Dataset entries
■ ■ ■ ■ ■
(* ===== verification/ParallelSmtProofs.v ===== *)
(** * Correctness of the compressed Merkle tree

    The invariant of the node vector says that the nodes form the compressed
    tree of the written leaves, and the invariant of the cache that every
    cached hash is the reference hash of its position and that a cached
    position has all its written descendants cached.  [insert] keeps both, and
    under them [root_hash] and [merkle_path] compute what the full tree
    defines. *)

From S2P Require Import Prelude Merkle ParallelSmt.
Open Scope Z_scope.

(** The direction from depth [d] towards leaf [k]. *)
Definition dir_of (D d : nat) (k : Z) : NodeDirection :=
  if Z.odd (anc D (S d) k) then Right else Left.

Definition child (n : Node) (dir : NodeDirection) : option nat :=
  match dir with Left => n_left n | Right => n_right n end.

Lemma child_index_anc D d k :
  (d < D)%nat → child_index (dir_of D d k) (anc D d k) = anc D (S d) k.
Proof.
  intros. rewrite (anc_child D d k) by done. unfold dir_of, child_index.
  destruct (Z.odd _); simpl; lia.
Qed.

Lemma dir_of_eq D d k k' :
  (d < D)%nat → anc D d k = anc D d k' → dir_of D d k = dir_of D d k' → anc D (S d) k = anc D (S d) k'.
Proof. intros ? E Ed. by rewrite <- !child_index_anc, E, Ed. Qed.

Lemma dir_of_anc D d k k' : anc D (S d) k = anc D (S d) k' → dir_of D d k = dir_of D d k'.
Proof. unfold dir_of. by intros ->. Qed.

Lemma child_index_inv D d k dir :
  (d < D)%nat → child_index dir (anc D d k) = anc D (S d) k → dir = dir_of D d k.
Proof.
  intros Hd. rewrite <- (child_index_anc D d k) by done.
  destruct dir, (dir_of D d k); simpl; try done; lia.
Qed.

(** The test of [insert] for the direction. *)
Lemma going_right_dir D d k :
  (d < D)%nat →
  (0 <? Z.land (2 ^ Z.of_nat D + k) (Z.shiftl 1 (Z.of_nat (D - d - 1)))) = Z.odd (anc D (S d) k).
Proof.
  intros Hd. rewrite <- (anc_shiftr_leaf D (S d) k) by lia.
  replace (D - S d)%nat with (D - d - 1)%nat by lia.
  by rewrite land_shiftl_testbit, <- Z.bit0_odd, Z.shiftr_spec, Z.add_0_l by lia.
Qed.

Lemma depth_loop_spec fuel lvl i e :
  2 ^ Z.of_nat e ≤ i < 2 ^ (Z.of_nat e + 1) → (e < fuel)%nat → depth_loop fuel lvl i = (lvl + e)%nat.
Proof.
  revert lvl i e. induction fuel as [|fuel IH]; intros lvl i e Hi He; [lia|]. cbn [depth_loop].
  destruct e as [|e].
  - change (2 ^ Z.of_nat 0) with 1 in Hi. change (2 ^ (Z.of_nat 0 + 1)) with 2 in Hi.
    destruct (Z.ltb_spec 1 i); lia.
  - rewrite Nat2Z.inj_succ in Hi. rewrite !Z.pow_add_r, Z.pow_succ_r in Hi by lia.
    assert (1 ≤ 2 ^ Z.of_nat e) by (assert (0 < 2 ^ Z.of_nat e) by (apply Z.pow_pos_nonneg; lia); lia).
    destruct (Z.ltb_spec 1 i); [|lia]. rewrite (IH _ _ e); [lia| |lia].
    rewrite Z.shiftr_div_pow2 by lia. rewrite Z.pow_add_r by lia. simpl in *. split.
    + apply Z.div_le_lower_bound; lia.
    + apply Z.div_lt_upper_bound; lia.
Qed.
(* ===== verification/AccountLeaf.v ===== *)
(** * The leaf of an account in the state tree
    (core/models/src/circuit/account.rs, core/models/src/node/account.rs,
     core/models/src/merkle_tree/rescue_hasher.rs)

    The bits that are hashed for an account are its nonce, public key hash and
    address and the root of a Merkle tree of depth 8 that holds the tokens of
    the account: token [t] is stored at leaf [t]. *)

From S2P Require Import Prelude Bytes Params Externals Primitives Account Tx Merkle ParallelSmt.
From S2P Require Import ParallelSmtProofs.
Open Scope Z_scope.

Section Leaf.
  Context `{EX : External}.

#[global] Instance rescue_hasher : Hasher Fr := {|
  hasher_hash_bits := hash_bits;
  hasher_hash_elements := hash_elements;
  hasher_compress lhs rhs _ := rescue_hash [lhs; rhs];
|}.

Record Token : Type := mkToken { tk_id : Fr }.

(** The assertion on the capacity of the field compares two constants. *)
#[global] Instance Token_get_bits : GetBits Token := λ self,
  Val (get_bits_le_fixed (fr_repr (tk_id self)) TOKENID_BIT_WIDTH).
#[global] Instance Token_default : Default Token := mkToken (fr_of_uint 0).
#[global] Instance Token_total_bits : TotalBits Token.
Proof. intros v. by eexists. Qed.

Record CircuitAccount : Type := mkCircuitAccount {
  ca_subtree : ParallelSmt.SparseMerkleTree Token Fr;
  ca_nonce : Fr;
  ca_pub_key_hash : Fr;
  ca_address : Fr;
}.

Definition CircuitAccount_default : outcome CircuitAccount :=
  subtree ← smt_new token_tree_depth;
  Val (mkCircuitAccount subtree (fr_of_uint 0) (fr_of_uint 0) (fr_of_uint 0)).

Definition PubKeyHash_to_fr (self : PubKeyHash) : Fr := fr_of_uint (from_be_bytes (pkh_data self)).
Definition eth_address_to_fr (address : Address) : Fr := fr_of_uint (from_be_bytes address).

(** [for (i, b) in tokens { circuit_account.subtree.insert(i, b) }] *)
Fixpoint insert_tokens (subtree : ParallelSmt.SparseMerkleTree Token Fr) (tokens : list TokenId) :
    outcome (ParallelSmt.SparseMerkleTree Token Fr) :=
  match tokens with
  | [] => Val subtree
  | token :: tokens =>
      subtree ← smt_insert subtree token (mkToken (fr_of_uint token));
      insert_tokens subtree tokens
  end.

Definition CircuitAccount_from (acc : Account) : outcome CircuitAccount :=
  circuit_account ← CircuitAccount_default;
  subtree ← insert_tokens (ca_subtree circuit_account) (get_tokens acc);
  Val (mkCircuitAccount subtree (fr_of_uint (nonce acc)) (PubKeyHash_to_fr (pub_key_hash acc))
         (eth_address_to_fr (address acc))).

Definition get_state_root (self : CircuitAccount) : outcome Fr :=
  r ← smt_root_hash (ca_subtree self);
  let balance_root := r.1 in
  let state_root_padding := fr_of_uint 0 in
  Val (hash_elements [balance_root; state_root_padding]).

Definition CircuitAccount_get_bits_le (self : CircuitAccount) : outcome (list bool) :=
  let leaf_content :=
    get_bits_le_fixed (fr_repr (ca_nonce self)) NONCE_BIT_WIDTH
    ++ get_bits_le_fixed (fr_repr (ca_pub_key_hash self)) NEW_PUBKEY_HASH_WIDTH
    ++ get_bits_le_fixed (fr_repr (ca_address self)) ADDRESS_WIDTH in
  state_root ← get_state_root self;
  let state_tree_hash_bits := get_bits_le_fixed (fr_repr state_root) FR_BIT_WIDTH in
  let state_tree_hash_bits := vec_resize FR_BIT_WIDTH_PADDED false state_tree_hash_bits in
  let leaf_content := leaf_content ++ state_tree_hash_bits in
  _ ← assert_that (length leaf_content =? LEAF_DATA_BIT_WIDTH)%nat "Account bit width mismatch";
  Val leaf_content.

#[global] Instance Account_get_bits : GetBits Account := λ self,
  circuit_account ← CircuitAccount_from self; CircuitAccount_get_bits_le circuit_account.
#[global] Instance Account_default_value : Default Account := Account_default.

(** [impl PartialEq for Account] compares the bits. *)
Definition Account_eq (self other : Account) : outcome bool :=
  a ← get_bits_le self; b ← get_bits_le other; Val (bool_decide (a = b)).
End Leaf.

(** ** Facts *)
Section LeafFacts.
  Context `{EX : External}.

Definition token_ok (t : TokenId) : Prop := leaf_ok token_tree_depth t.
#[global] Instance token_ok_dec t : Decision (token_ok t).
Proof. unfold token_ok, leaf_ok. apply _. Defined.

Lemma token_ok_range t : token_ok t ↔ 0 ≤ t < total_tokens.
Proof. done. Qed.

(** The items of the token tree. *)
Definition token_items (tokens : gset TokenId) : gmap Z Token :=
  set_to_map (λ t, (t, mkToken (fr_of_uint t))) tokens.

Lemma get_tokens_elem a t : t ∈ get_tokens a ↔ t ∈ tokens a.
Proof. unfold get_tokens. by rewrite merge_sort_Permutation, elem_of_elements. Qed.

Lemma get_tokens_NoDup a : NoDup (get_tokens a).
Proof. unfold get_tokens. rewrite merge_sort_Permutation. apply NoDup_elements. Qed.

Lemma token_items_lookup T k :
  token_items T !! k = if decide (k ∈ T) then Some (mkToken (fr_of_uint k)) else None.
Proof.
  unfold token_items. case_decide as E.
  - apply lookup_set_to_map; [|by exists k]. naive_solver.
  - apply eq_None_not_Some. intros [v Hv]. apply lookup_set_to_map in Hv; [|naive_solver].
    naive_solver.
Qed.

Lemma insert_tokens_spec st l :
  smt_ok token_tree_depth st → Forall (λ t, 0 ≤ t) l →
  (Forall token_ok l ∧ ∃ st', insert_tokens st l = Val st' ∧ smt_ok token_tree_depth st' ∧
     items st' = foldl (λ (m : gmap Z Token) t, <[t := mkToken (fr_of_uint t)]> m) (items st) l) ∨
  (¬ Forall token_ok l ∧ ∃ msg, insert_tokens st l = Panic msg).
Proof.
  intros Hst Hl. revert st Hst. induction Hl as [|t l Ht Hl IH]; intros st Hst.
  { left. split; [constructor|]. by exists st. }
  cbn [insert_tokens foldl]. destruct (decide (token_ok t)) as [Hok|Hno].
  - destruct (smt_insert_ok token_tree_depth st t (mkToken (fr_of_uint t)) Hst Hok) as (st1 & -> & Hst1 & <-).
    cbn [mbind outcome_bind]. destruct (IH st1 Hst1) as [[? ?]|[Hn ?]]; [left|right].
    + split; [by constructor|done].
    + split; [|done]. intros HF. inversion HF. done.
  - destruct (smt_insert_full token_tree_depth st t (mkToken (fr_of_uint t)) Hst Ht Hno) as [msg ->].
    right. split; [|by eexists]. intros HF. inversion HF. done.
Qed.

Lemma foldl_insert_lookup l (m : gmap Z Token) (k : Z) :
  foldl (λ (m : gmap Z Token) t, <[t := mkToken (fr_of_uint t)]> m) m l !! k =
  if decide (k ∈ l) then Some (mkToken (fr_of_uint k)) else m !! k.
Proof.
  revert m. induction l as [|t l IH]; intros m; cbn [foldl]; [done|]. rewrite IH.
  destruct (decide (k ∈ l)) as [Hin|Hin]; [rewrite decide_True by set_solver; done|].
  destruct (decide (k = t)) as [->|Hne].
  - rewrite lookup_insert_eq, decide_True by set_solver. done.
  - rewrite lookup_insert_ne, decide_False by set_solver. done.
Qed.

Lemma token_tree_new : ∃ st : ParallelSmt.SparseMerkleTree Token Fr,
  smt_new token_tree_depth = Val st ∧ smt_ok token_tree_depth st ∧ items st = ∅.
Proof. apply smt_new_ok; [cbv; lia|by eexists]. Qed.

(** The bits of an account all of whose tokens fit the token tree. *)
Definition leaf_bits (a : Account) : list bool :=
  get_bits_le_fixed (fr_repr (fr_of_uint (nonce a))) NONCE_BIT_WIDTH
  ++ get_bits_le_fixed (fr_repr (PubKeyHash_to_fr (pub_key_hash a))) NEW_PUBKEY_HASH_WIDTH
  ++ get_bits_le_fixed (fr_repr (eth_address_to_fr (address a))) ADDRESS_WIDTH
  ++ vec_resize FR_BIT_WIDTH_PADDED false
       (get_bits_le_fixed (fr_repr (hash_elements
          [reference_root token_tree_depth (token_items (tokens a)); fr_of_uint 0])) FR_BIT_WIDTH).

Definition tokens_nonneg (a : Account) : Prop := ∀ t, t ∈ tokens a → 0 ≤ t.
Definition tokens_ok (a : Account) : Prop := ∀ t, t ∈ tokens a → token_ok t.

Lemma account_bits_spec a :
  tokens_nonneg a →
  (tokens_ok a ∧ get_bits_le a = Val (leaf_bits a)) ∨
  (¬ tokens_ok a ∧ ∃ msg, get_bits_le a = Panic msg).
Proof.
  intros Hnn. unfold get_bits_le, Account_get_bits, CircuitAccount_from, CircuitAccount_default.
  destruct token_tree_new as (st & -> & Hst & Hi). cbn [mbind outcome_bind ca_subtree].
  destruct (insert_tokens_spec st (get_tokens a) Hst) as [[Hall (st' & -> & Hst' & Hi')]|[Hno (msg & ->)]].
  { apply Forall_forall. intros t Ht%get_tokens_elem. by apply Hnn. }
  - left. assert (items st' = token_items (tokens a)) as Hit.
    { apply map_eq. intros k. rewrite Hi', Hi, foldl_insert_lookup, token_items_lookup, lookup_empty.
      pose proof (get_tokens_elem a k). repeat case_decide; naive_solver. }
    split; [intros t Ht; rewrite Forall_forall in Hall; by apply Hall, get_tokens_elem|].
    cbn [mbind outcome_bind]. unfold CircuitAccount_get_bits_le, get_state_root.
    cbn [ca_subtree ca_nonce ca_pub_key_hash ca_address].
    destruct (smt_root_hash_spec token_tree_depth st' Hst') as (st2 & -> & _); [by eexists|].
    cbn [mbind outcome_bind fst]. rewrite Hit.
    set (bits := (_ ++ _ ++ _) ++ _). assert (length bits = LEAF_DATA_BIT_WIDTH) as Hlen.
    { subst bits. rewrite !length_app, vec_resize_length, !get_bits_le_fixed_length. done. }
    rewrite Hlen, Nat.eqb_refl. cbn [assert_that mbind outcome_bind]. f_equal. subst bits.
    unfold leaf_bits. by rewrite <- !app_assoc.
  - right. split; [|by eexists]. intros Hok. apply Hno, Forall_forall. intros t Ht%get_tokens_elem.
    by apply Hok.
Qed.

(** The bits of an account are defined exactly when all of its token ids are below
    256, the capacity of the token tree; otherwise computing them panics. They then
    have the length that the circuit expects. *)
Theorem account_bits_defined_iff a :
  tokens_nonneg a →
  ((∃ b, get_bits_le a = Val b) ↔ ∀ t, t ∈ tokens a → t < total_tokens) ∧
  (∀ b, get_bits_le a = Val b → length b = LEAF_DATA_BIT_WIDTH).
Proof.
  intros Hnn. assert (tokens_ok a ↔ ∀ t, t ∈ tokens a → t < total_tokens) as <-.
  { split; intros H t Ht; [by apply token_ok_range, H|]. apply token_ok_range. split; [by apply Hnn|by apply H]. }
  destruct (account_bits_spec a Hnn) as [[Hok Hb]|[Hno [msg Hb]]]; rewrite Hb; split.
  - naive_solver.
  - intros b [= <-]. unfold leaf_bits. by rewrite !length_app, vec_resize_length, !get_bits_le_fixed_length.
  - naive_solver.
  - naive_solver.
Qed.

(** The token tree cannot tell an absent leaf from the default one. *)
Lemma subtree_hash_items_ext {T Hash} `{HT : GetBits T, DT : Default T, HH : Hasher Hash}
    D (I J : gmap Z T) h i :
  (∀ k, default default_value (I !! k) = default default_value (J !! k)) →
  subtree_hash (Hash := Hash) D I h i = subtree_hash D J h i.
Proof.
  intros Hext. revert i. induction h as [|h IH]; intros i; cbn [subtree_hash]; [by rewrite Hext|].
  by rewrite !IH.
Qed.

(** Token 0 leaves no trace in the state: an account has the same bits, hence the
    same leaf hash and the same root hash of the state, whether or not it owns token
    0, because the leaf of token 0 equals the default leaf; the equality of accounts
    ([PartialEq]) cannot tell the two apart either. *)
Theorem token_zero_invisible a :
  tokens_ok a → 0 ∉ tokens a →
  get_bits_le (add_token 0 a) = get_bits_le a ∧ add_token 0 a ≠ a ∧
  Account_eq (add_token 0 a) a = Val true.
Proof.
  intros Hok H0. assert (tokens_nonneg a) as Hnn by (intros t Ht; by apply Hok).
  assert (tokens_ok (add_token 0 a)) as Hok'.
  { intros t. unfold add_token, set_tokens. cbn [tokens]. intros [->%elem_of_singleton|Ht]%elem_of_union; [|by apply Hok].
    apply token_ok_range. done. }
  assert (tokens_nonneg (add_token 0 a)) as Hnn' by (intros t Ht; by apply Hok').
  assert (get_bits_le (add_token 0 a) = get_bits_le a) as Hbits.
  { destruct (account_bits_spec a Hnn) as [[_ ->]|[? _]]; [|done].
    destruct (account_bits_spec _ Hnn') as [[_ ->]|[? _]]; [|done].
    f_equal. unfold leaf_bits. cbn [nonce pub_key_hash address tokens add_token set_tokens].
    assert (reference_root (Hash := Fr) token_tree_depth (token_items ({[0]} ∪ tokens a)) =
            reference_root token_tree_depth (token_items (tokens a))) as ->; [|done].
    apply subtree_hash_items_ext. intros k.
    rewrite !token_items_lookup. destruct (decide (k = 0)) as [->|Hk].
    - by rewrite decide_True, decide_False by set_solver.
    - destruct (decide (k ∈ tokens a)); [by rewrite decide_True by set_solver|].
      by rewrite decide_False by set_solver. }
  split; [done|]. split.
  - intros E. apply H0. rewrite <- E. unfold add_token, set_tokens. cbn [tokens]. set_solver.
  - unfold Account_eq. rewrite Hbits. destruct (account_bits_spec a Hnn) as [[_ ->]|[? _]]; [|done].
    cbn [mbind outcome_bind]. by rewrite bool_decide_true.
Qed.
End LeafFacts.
■ ■ ■ ■ ■
- **WHAT NEEDS TO BE DONE**:
Please provide an exact transcription of each line from the one holding "(** Token 0" through the final line of the data above.

- **ANSWER TO THIS TASK**:
(** Token 0 leaves no trace in the state: an account has the same bits, hence the
    same leaf hash and the same root hash of the state, whether or not it owns token
    0, because the leaf of token 0 equals the default leaf; the equality of accounts
    ([PartialEq]) cannot tell the two apart either. *)
Theorem token_zero_invisible a :
  tokens_ok a → 0 ∉ tokens a →
  get_bits_le (add_token 0 a) = get_bits_le a ∧ add_token 0 a ≠ a ∧
  Account_eq (add_token 0 a) a = Val true.
Proof.
  intros Hok H0. assert (tokens_nonneg a) as Hnn by (intros t Ht; by apply Hok).
  assert (tokens_ok (add_token 0 a)) as Hok'.
  { intros t. unfold add_token, set_tokens. cbn [tokens]. intros [->%elem_of_singleton|Ht]%elem_of_union; [|by apply Hok].
    apply token_ok_range. done. }
  assert (tokens_nonneg (add_token 0 a)) as Hnn' by (intros t Ht; by apply Hok').
  assert (get_bits_le (add_token 0 a) = get_bits_le a) as Hbits.
  { destruct (account_bits_spec a Hnn) as [[_ ->]|[? _]]; [|done].
    destruct (account_bits_spec _ Hnn') as [[_ ->]|[? _]]; [|done].
    f_equal. unfold leaf_bits. cbn [nonce pub_key_hash address tokens add_token set_tokens].
    assert (reference_root (Hash := Fr) token_tree_depth (token_items ({[0]} ∪ tokens a)) =
            reference_root token_tree_depth (token_items (tokens a))) as ->; [|done].
    apply subtree_hash_items_ext. intros k.
    rewrite !token_items_lookup. destruct (decide (k = 0)) as [->|Hk].
    - by rewrite decide_True, decide_False by set_solver.
    - destruct (decide (k ∈ tokens a)); [by rewrite decide_True by set_solver|].
      by rewrite decide_False by set_solver. }
  split; [done|]. split.
  - intros E. apply H0. rewrite <- E. unfold add_token, set_tokens. cbn [tokens]. set_solver.
  - unfold Account_eq. rewrite Hbits. destruct (account_bits_spec a Hnn) as [[_ ->]|[? _]]; [|done].
    cbn [mbind outcome_bind]. by rewrite bool_decide_true.
Qed.
End LeafFacts.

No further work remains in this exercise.